Fessenheim Technocentre: a circular economy project for metals TFA

On May the 19th, Sfen organized a webinar on the project for a technocentre in Fessenheim. Designed by EDF and Orano, it aims to recover very low-level metallic materials starting in 2031.

Sfen wants to thank Olivier Giraud, Director of the Waste Sector Projects Line, Deconstruction and Waste Projects Department (DP2D – EDF), and Jean-Michel Romary, Dismantling and Waste Director (Orano) for their presentation, as well as Laurence Piketty, President of Technical Section 12 of Sfen (Dismantling and waste).

While French regulations considered waste to be radioactive not according to its radioactivity but its place of production, a decree now authorizes the recovery of metallic materials under certain conditions. The recovery of this VLL waste makes it possible to envisage the strengthening of a circular economy within the nuclear industry while preserving storage resources. As a reminder, VLL waste is managed by the National Agency for Radioactive Waste Management (Andra) and stored, since 2003, in a dedicated center, the Industrial Center for Consolidation, Warehousing, and Disposal (Cires), in the French department of Aube.

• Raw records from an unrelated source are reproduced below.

(** * weather-supabase-sync: the fetch / cache / dedup / transform / persist pipeline

    A shallow embedding of [sync_weather.py].

    - JSON values returned by [json.loads] are the inductive [Json]; Python's
      [None] is [JNull].
    - Python dicts are insertion-ordered association lists ([Dict]); this is
      what [min(self._data_cache.keys(), key=...)] iterates over.
    - [time.time()] readings are rationals; the i-th reading of a run is
      [clock w i].
    - The methods of [MertaniRainfallAPI] are computations in a state and
      exception monad [M] over the object's fields, the number of clock
      readings taken and the log of HTTP requests sent.
    - Console output is not part of the model, except where evaluating the
      arguments of a message can raise: the identifier slices [sensor_id[:8]]
      and the per-sensor average of the non-CI summary.
    - The worker pool runs its tasks one after the other, in submission
      order; interleavings of the worker threads are outside the model.
    - Sensor identifiers are JSON values as the remote sends them.  The
      source annotates them as [str] and slices them in its messages, so the
      statements about a sensor take its identifier to be a string. *)

From Stdlib Require Import List String Ascii Bool Arith ZArith QArith Lia Permutation.
Import ListNotations.

Set Warnings "-register-all".

Close Scope Q_scope.
Local Open Scope string_scope.
Local Open Scope list_scope.
Local Open Scope nat_scope.

(** ** Module constants *)

Definition CACHE_DURATION_SEC : Q := 300%Q.
Definition DUPLICATE_SKIP_SEC : Q := 60%Q.
Definition DEVICES_API_LIMIT : nat := 50.
Definition SUPABASE_BATCH_SIZE : nat := 1000.
Definition MAX_CACHE_ENTRIES : nat := 500.

(** ** Rational comparisons, as booleans *)

Definition Qltb (x y : Q) : bool := negb (Qle_bool y x).

(** ** Insertion-ordered dictionaries with string keys *)

Module Dict.
Section Ops.
Context {V : Type}.

Definition t := list (string * V).

Definition empty : t := [].

Fixpoint get (k : string) (d : t) : option V :=
  match d with
  | [] => None
  | (k', v) :: d' => if String.eqb k k' then Some v else get k d'
  end.

(** [d[k] = v]: an existing key keeps its position, a new key goes last. *)
Fixpoint set (k : string) (v : V) (d : t) : t :=
  match d with
  | [] => [(k, v)]
  | (k', v') :: d' =>
      if String.eqb k k' then (k, v) :: d' else (k', v') :: set k v d'
  end.

(** [del d[k]] *)
Fixpoint del (k : string) (d : t) : t :=
  match d with
  | [] => []
  | (k', v') :: d' => if String.eqb k k' then d' else (k', v') :: del k d'
  end.

Definition keys (d : t) : list string := map fst d.

Definition len (d : t) : nat := List.length d.
End Ops.
Arguments t : clear implicits.
End Dict.

(** ** JSON values and the Python operations the program applies to them *)

Inductive Json : Type :=
| JNull
| JBool (b : bool)
| JNum (q : Q)
| JStr (s : string)
| JArr (items : list Json)
| JObj (members : Dict.t Json).

Inductive exn : Type :=
| LoginRequired          (* Exception("로그인이 필요합니다.") *)
| LoginFailed            (* Exception("로그인 실패: ...") *)
| SensorDataFailed       (* Exception("센서 데이터 조회 실패: ...") *)
| DeviceListFailed       (* Exception("디바이스 목록 조회 실패: ...") *)
| TransportError         (* connection failure or undecodable body *)
| AttributeError
| TypeError
| KeyError
| ValueError
| ZeroDivisionError.

Inductive result (A : Type) : Type :=
| Ok (a : A)
| Raise (e : exn).
Arguments Ok {A} a.
Arguments Raise {A} e.
Lemma member_name_no_number (s : string) (z : Z) :
  member_name s = true -> s <> number_to_string z.
Proof.
  intros Hname ->. destruct (number_to_string_head z) as [c [rest [E H]]].
  rewrite E in Hname. unfold member_name in Hname. cbv zeta in Hname.
  rewrite H in Hname. discriminate.
Qed.

Lemma member_name_no_index (s : string) : member_name s = true -> array_index s = None.
Proof.
  intros Hname. unfold array_index.
  destruct (NilZero.int_of_string s) as [i|]; [|reflexivity].
  destruct ((0 <=? Z.of_int i)%Z && (Z.of_int i <? 4294967295)%Z) eqn:E1; [|reflexivity].
  cbn [andb]. destruct (String.eqb_spec (number_to_string (Z.of_int i)) s) as [E|]; [|reflexivity].
  exfalso. now apply (member_name_no_number s (Z.of_int i) Hname).
Qed.

Lemma find_first {A : Type} (p : A -> bool) (l : list A) :
  List.find p l = match filter p l with [] => None | x :: _ => Some x end.
Proof.
  induction l as [|x l IH]; simpl; [reflexivity|]. now destruct (p x).
Qed.

Lemma In_keys {V : Type} (k : string) (ps : list (string * V)) :
  In k (keys ps) <-> exists v, In (k, v) ps.
Proof.
  unfold keys. rewrite in_map_iff. split.
  - intros [[k' v] [<- H]]. now exists v.
  - intros [v H]. now exists (k, v).
Qed.

Lemma enum_member_laid_out (e : obj) (done : list (string * Z)) (name : string) (n : Z) :
  enum_laid_out e done ->
  member_name name = true -> ~ In name (map fst done) ->
  (forall x, In x (map fst done) -> member_name x = true) ->
  enum_laid_out (enum_member e (name, n)) (done ++ [(name, n)]).
Proof.
  intros [Hh [Hnum [Hent Hnames]]] Hname Hnew Hdone.
  assert (Hfresh : mem name (own e) = false).
  { apply mem_false_keys. intros Hin. apply In_keys in Hin as [v Hin].
    destruct (Hent name v Hin) as [[m [_ H]]|[x [z [_ [_ H]]]]]; [contradiction|].
    now apply (member_name_no_number name z). }
  unfold enum_member.
  set (e1 := assign e name (VNumber n)).
  assert (He1 : e1 = mkObj (cls e) (own e ++ [(name, VNumber n)]) []).
  { unfold e1, assign. rewrite Hfresh, Hh. cbn [mem lookup].
    unfold add_prop. now rewrite member_name_no_index. }
  set (ks := number_to_string n).
  destruct (HeapFacts.assign_kids e1 ks (VString name))
    as [before [after [Hnew2 Hold2]]].
  assert (Hh2 : hidden (assign e1 ks (VString name)) = []).
  { unfold assign. rewrite He1. cbn [own hidden cls].
    now destruct (mem ks (own e ++ [(name, VNumber n)])). }
  unfold Heap.kids in Hnew2, Hold2. rewrite Hh2, app_nil_r in Hnew2.
  assert (Hown1 : own e1 = own e ++ [(name, VNumber n)]) by now rewrite He1.
  assert (Hhid1 : hidden e1 = []) by now rewrite He1.
  rewrite Hown1, Hhid1, app_nil_r in Hold2.
  assert (Hold : forall old, find e1 ks = Some old -> isNumber old = false).
  { intros old Hfind. rewrite He1 in Hfind. unfold find in Hfind.
    cbn [own hidden lookup] in Hfind.
    destruct (lookup ks (own e ++ [(name, VNumber n)])) as [w|] eqn:El; [|discriminate].
    injection Hfind as ->. apply lookup_In in El.
    apply in_app_or in El as [Hin|[[= Hk _]|[]]].
    - destruct (Hent ks old Hin) as [[m [_ H]]|[x [z [-> _]]]]; [|reflexivity].
      exfalso. apply (member_name_no_number ks n); [now apply Hdone | reflexivity].
    - exfalso. apply (member_name_no_number name n Hname). now rewrite Hk. }
  assert (Hsplit : filter isNumber (map snd (before ++ after))
                   = filter isNumber (map snd (own e ++ [(name, VNumber n)]))).
  { rewrite Hold2. destruct (find e1 ks) as [old|] eqn:Ef; [|reflexivity].
    rewrite !map_app, !filter_app. cbn [map filter snd].
    now rewrite (Hold old eq_refl). }
  split; [exact Hh2|]. rewrite Hnew2. split; [|split].
  - rewrite map_app, filter_app. cbn [map filter snd isNumber].
    rewrite <- filter_app, <- map_app, Hsplit.
    rewrite !map_app, filter_app, Hnum. reflexivity.
  - assert (Hkeys : forall x, In x (keys (own e ++ [(name, VNumber n)])) ->
                              In x (keys (before ++ (ks, VString name) :: after))).
    { intros x. rewrite Hold2, !keys_app. cbn [keys map fst].
      rewrite !in_app_iff. simpl.
      destruct (find e1 ks) as [old|]; simpl; rewrite ?in_app_iff; simpl; tauto. }
    intros k v Hin.
    assert (Hcases : (k, v) = (ks, VString name)
                     \/ In (k, v) (own e ++ [(name, VNumber n)])).
    { rewrite Hold2. apply in_app_or in Hin as [H|[H|H]]; auto;
        right; apply in_or_app; [now left|]. right. apply in_or_app. now right. }
    destruct Hcases as [[= -> ->]|Hin'].
    + right. exists name, n. split; [reflexivity|]. split; [|reflexivity].
      apply Hkeys. rewrite keys_app. apply in_or_app. right. now left.
    + apply in_app_or in Hin' as [Hin'|[[= <- <-]|[]]].
      * destruct (Hent k v Hin') as [[m [-> H]]|[x [z [-> [H ->]]]]].
        -- left. exists m. split; [reflexivity|]. rewrite map_app. apply in_or_app. now left.
        -- right. exists x, z. split; [reflexivity|]. split; [|reflexivity].
           apply Hkeys. rewrite keys_app. apply in_or_app. now left.
      * left. exists n. split; [reflexivity|]. rewrite map_app. apply in_or_app.
        right. now left.
  - assert (Hkeys : forall x, In x (keys (own e ++ [(name, VNumber n)])) ->
                              In x (keys (before ++ (ks, VString name) :: after))).
    { intros x. rewrite Hold2, !keys_app. cbn [keys map fst].
      rewrite !in_app_iff. simpl.
      destruct (find e1 ks) as [old|]; simpl; rewrite ?in_app_iff; simpl; tauto. }
    intros x Hx. apply Hkeys. rewrite keys_app. apply in_or_app.
    rewrite map_app in Hx. apply in_app_or in Hx as [Hx|[<-|[]]].
    + left. now apply Hnames.
    + right. now left.
Qed.

Lemma numeric_enum_laid_out (members : list (string * Z)) :
  NoDup (map fst members) ->
  forallb member_name (map fst members) = true ->
  enum_laid_out (numeric_enum members) members.
Proof.
  intros Hnd Hnames. unfold numeric_enum.
  assert (G : forall rest done e,
            members = done ++ rest -> enum_laid_out e done ->
            enum_laid_out (fold_left enum_member rest e) members).
  { induction rest as [|[name n] rest IH]; intros done e Hm He.
    - simpl. rewrite app_nil_r in Hm. now subst.
    - cbn [fold_left]. apply (IH (done ++ [(name, n)])).
      + now rewrite <- app_assoc.
      + rewrite forallb_forall in Hnames.
        apply enum_member_laid_out; [exact He | | |].
        * apply Hnames. rewrite Hm, map_app. apply in_or_app. right. now left.
        * rewrite Hm, map_app in Hnd. cbn [map fst] in Hnd.
          apply NoDup_remove_2 in Hnd. intros H. apply Hnd. apply in_or_app. now left.
        * intros x Hx. apply Hnames. rewrite Hm, map_app. apply in_or_app. now left. }
  apply (G members [] emptyObject eq_refl).
  repeat split; simpl; auto; contradiction.
Qed.

(** X23.  For a numeric enum, [extractEnumValues] gives the members' numbers
    in the order of declaration, the names of the reverse mapping left
    out, as long as the first member's number is not [0].  If it is,
    the test for a numeric enum fails on that [0] and all values come
    back, names included. *)
Theorem extractEnumValues_numeric_enum (members : list (string * Z)) :
  NoDup (map fst members) ->
  forallb member_name (map fst members) = true ->
  extractEnumValues (numeric_enum members)
  = match members with
    | [] => []
    | (_, first) :: _ =>
        if (first =? 0)%Z then map snd (own (numeric_enum members))
        else map (fun m => VNumber (snd m)) members
    end.
Proof.
  intros Hnd Hnames.
  destruct (numeric_enum_laid_out members Hnd Hnames) as [_ [Hnum [Hent _]]].
  unfold extractEnumValues. rewrite find_first, Hnum.
  destruct members as [|[name first] rest].
  - reflexivity.
  - cbn [map snd truthy] in *. destruct (first =? 0)%Z; cbn [negb]; [reflexivity|].
    rewrite <- Hnum. apply filter_ext_in.
    intros v Hv. apply in_map_iff in Hv as [[k v'] [<- Hin]]. cbn [snd].
    destruct (Hent k v' Hin) as [[m [-> _]]|[x [z [-> [Hx _]]]]]; [reflexivity|].
    cbn [includes isNumber].
    assert (H : existsb (String.eqb x) (keys (own (numeric_enum ((name, first) :: rest))))
                = true).
    { apply existsb_exists. exists x. split; [exact Hx | apply String.eqb_refl]. }
    now rewrite H.
Qed.
(** X26: with a version given, [get_subject_schema],
    [get_subject_schema_id] and [delete_subject_version] never list the
    versions: each sends the one request for that version and, when it is
    answered without an error status, returns the JSON body, or its "id"
    entry for [get_subject_schema_id]. *)
Theorem given_version_one_request
    (server : Server) (self : SchemaRegistryManager) (subject : string) (w : World)
    (version : pyval) (text : string) :
  subject <> "" ->
  py_format version = Ret text ->
  let outcome_of rq k :=
    match server (requests_sent w) rq with
    | Unreachable => Exc RequestsConnectionError
    | Replied r =>
        if ((400 <=? status_code r) && (status_code r <? 600))%Z
        then Exc HTTPError else k r
    end in
  let schema_rq :=
    request self GET ("/subjects/" ++ subject ++ "/versions/" ++ text ++ "/schema") in
  let version_rq := request self GET ("/subjects/" ++ subject ++ "/versions/" ++ text) in
  let delete_rq := request self DELETE ("/subjects/" ++ subject ++ "/versions/" ++ text) in
  get_subject_schema server self subject (Some version) w
  = (outcome_of schema_rq json, w ++ [Sent schema_rq]) /\
  get_subject_schema_id server self subject (Some version) w
  = (outcome_of version_rq (fun r => j <- json r ;; get_item j "id"),
     w ++ [Sent version_rq]) /\
  delete_subject_version server self subject (Some version) w
  = (outcome_of delete_rq json, w ++ [Sent delete_rq]).
Proof.
  intros Hsub Hfmt outcome_of schema_rq version_rq delete_rq.
  unfold get_subject_schema, get_subject_schema_id, delete_subject_version, resolve_version.
  destruct subject as [|c subject']; [congruence|]. cbn [String.length Nat.eqb].
  repeat split.
  - unfold bind at 1, ret at 1. unfold bind at 1, lift at 1. rewrite Hfmt.
    now rewrite exchange.
  - unfold bind at 1, ret at 1. unfold bind at 1, lift at 1. rewrite Hfmt.
    now rewrite exchange.
  - unfold bind at 1, ret at 1. unfold bind at 1, lift at 1. rewrite Hfmt.
    now rewrite exchange.
Qed.

Lemma given_version_one_request_witness :
  get_subject_schema_id (Samples.scripted [Samples.ok (PDict [("id", PInt 41)])])
    Samples.registry "orders-value" (Some (PInt 2)) []
  = (Ret (PInt 41),
     [Sent (request Samples.registry GET "/subjects/orders-value/versions/2")]).
Proof.
  refine (proj1 (proj2 (given_version_one_request
                          (Samples.scripted [Samples.ok (PDict [("id", PInt 41)])])
                          Samples.registry "orders-value" [] (PInt 2) "2" _ _))).
  - discriminate.
  - reflexivity.
Defined.

(** X27: with the version omitted and a non-empty list of integer
    versions, [get_subject_schema_id] and [delete_subject_version] send
    two requests, the listing and then the request at the greatest listed
    version, so that the latest version is the one looked up or
    deleted. *)
Theorem latest_version_is_the_greatest
    (server : Server) (self : SchemaRegistryManager) (subject : string) (w : World)
    (r1 : Response) (z : Z) (zs : list Z) :
  subject <> "" ->
  server (requests_sent w) (request self GET ("/subjects/" ++ subject ++ "/versions"))
    = Replied r1 ->
  raise_for_status r1 = None ->
  body r1 = Some (PList (map PInt (z :: zs))) ->
  let latest := str_of_Z (fold_left Z.max zs z) in
  let listing := request self GET ("/subjects/" ++ subject ++ "/versions") in
  snd (get_subject_schema_id server self subject None w)
  = w ++ [Sent listing;
          Sent (request self GET ("/subjects/" ++ subject ++ "/versions/" ++ latest))] /\
  snd (delete_subject_version server self subject None w)
  = w ++ [Sent listing;
          Sent (request self DELETE ("/subjects/" ++ subject ++ "/versions/" ++ latest))] /\
  (forall v, In v (z :: zs) -> (v <= fold_left Z.max zs z)%Z) /\
  In (fold_left Z.max zs z) (z :: zs).
Proof.
  intros Hsub Hs Hok Hb latest listing.
  destruct (py_max_ints z zs) as (Hmax & Hle & Hin).
  assert (Hres : resolve_version server self subject None w
                 = (Ret (PInt (fold_left Z.max zs z)), w ++ [Sent listing])).
  { rewrite (resolve_latest _ _ _ _ Hsub), Hs. f_equal.
    unfold raise_for_status in Hok.
    destruct ((400 <=? status_code r1) && (status_code r1 <? 600))%Z; [discriminate|].
    unfold json. rewrite Hb. exact Hmax. }
  unfold get_subject_schema_id, delete_subject_version.
  destruct subject as [|c subject']; [congruence|]. cbn [String.length Nat.eqb].
  split; [|split; [|now split]].
  - unfold bind at 1. rewrite Hres. unfold bind at 1, lift at 1. cbn [py_format].
    rewrite exchange. cbn [snd]. now rewrite <- app_assoc.
  - unfold bind at 1. rewrite Hres. unfold bind at 1, lift at 1. cbn [py_format].
    rewrite exchange. cbn [snd]. now rewrite <- app_assoc.
Qed.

In France, two metal deposits with significant recovery issues have been identified: the diffusers and their circuits resulting from the dismantling of the Georges Besse enrichment plant at Orano Tricastin (recoverable part estimated at 136,000 tonnes) and the steam generators (SGs) from nuclear power plants (recoverable portion estimated at 100,000 tonnes), which are replaced during the exploitation of the reactor or removed during the dismantling operations. In addition, the producers estimate that 500,000 tons of very low-level radioactive metal waste, that are potentially recoverable, will be produced in France following the dismantling of the existing facilities.

The webinar is available in French on Sfen’s YouTube channel.

The project’s schedule

First, construction takes place at the Fessenheim site. One of the reasons put forward during the webinar is the voluntarism of the public authorities who are mobilizing for the preservation of industrial and nuclear jobs in the region despite the closure of the plant in 2020. Obtaining the building permit is now planned for 2026 and commissioning in 2031. Upstream, the public debate is planned for the period 2023-2024.

 How does it work?

Large components such as steam generators will be decontaminated, and valuable parts will be cut up and then melted into ingots. Those that are not will be sent to the Industrial Center for Regrouping, Warehousing, and Storage (Cires) as is the case today. The metals already cut upstream will undergo a phase of control or even decontamination then they will be shaped into ingots in a melting furnace.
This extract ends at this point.